Lemma mode_step mode rest o :
  mode ∈ [SIGNING_MODE_NOT_SET; SIGNING_MODE_RPM; SIGNING_MODE_GENERIC] -> signingMode o = SIGNING_MODE_NOT_SET ->
  "-s" ∉ seenOpts o -> "--sign-generic" ∉ seenOpts o ->
  parseArgs (mode_args mode ++ rest) o =
    parseArgs rest (set_signingMode mode (set_seenOpts (seen_if (mode =? SIGNING_MODE_GENERIC) "--sign-generic"
      (seen_if (mode =? SIGNING_MODE_RPM) "-s" (seenOpts o))) o)).
Proof.
  intros Hmode Hnone Hs Hg. rewrite !elem_of_cons, elem_of_nil in Hmode.
  destruct Hmode as [->|[->|[->|[]]]]; simpl.
  - rewrite <- Hnone. by destruct o.
  - change (parseArgs ("-s" :: rest) o) with (o ← failIfNotUnique "-s" o; parseArgs rest (set_signingMode SIGNING_MODE_RPM o)).
    by rewrite failIfNotUnique_run, bool_decide_eq_false_2.
  - change (parseArgs ("--sign-generic" :: rest) o)
      with (o ← failIfNotUnique "--sign-generic" o; parseArgs rest (set_signingMode SIGNING_MODE_GENERIC o)).
    by rewrite failIfNotUnique_run, bool_decide_eq_false_2.
Qed.

(** An option that only sets a variable. *)
Lemma bind_step {A B C} (m : outcome A) (f : A -> B) (k : B -> outcome C) :
  (b ← (a ← m; Ok (f a)); k b) = (a ← m; k (f a)).
Proof. by destruct m. Qed.

Lemma dest_step value rest o : destinationFileName o = "" ->
  parseArgs ("-o" :: value :: rest) o = (o ← failIfNotUnique "-o" o; parseArgs rest (set_destinationFileName value o)).
Proof.
  intros Hd. cbn [parseArgs is_one_of existsb String.eqb]. rewrite failIfNotUnique_run. simpl.
  case_bool_decide; [done|]. cbn [mbind outcome_bind]. simpl. by rewrite Hd.
Qed.

Lemma priv_key_step value rest o : privateKeyFilename o = "" ->
  parseArgs ("--priv-key" :: value :: rest) o =
    (o ← failIfNotUnique "--priv-key" o; parseArgs rest (set_privateKeyFilename value o)).
Proof.
  intros Hd. cbn [parseArgs is_one_of existsb String.eqb]. rewrite failIfNotUnique_run. simpl.
  case_bool_decide; [done|]. cbn [mbind outcome_bind]. simpl. by rewrite Hd.
Qed.
(** A valid package ends up in the output with its signature. *)
Lemma alone_signs o c f payload key tag other data d' :
  signs_alone o -> is_url (rpmFilePath o) = false ->
  files (c_world c) !! rpmFilePath o = Some (file_bytes f ++ payload) ->
  file_valid f -> reserved_binary (SignatureHeader f) ->
  (LoadPrivateKeyFromFile (privateKeyFilename o) (default [] (privateKeyPassphrase o)) (c_world c)).1 = Ok key ->
  signature_tags key = Some (tag, other) ->
  SignDigest now key (header_bytes (MainHeader f)) = (Ok data, d') ->
  signable (SignatureHeader f) tag data ->
  overwriteDestinationFile o = true \/ files (c_world c) !! destinationFileName o = None ->
  destinationFileName o <> rpmFilePath o ->
  (length payload + 1 < fuel)%nat -> verbose_enough c ->
  exists c' f1, run o c = (Ok tt, c') /\ signed_copy f f1 tag other data /\
    files (c_world c') = <[destinationFileName o := file_bytes f1 ++ payload]> (files (c_world c)) /\
    verbose_enough c' /\
    exists greeting, output (c_log c') = output (c_log c) ++ greeting ++ announcement o.
Proof.
  intros Ho Hu Hfile Hf Hrb Hkey Htags Hsign Hok Hover Hne Hfuel Hlog.
  pose proof (run_alone o c _ key Ho Hu Hfile Hkey Hlog) as Hrun.
  destruct (ParseRPM_run f payload (source_of o (file_bytes f ++ payload)) Hf (source_of_valid _ _) eq_refl (source_of_rest _ _))
    as (f' & rd & Hparse & Hvalid & Hrest & Hl & _ & _ & Hs & Hm & _).
  rewrite Hparse in Hrun. destruct Hrun as (w & Hw & Hreads & [Hokk _ Hworld Hverb Hout]).
  assert (separate (files w) (destinationFileName o) rd) as Hsep.
  { eapply stands_separate; [by apply reads_file_stands|]. rewrite Hw. by split. }
  rewrite SignRpmAndWriteToFile_separate in Hokk, Hworld by done.
  destruct (sign_parsed f tag other data now key d' f' Hf Hrb Htags Hsign Hok) as (f1 & Hsigned & Hcopy); [by split|].
  destruct (SignRpmAndWriteToFile_run fuel f' (destinationFileName o) (overwriteDestinationFile o) now key w rd)
    as (res & w' & p' & Hstep & Hres); [done|by rewrite Hrest|].
  rewrite Hstep in Hokk, Hworld. unfold signed_content in Hres.
  rewrite Hsigned, (headers_of_valid _ (sc_valid _ _ _ _ _ Hcopy)), Hw, Hrest in Hres.
  replace (bool_decide (is_Some (files (c_world c) !! destinationFileName o)) && negb (overwriteDestinationFile o))
    with false in Hres.
  2:{ destruct Hover as [-> | ->]; [by rewrite andb_false_r|]. by rewrite bool_decide_eq_false_2 by by intros [? ?]. }
  destruct Hres as [-> Hfiles]. cbn [fst snd] in Hokk, Hworld, Hfiles.
  destruct (run o c) as [r c']. cbn [fst snd] in *. destruct (Hout (proj2 Hokk eq_refl)) as [greeting Hg].
  exists c', f1. split; [f_equal; by apply Hokk|]. split; [done|]. split; [by rewrite Hworld|]. split; [done|]. by exists greeting.
Qed.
────────────────────────────────────────
**Exercise aim**
Look above and return each line of the records exactly, from the very first through the line with "intros Hmode Hnone", both included.

**Exercise response**
Lemma mode_step mode rest o :
  mode ∈ [SIGNING_MODE_NOT_SET; SIGNING_MODE_RPM; SIGNING_MODE_GENERIC] -> signingMode o = SIGNING_MODE_NOT_SET ->
  "-s" ∉ seenOpts o -> "--sign-generic" ∉ seenOpts o ->
  parseArgs (mode_args mode ++ rest) o =
    parseArgs rest (set_signingMode mode (set_seenOpts (seen_if (mode =? SIGNING_MODE_GENERIC) "--sign-generic"
      (seen_if (mode =? SIGNING_MODE_RPM) "-s" (seenOpts o))) o)).
Proof.
  intros Hmode Hnone Hs Hg. rewrite !elem_of_cons, elem_of_nil in Hmode.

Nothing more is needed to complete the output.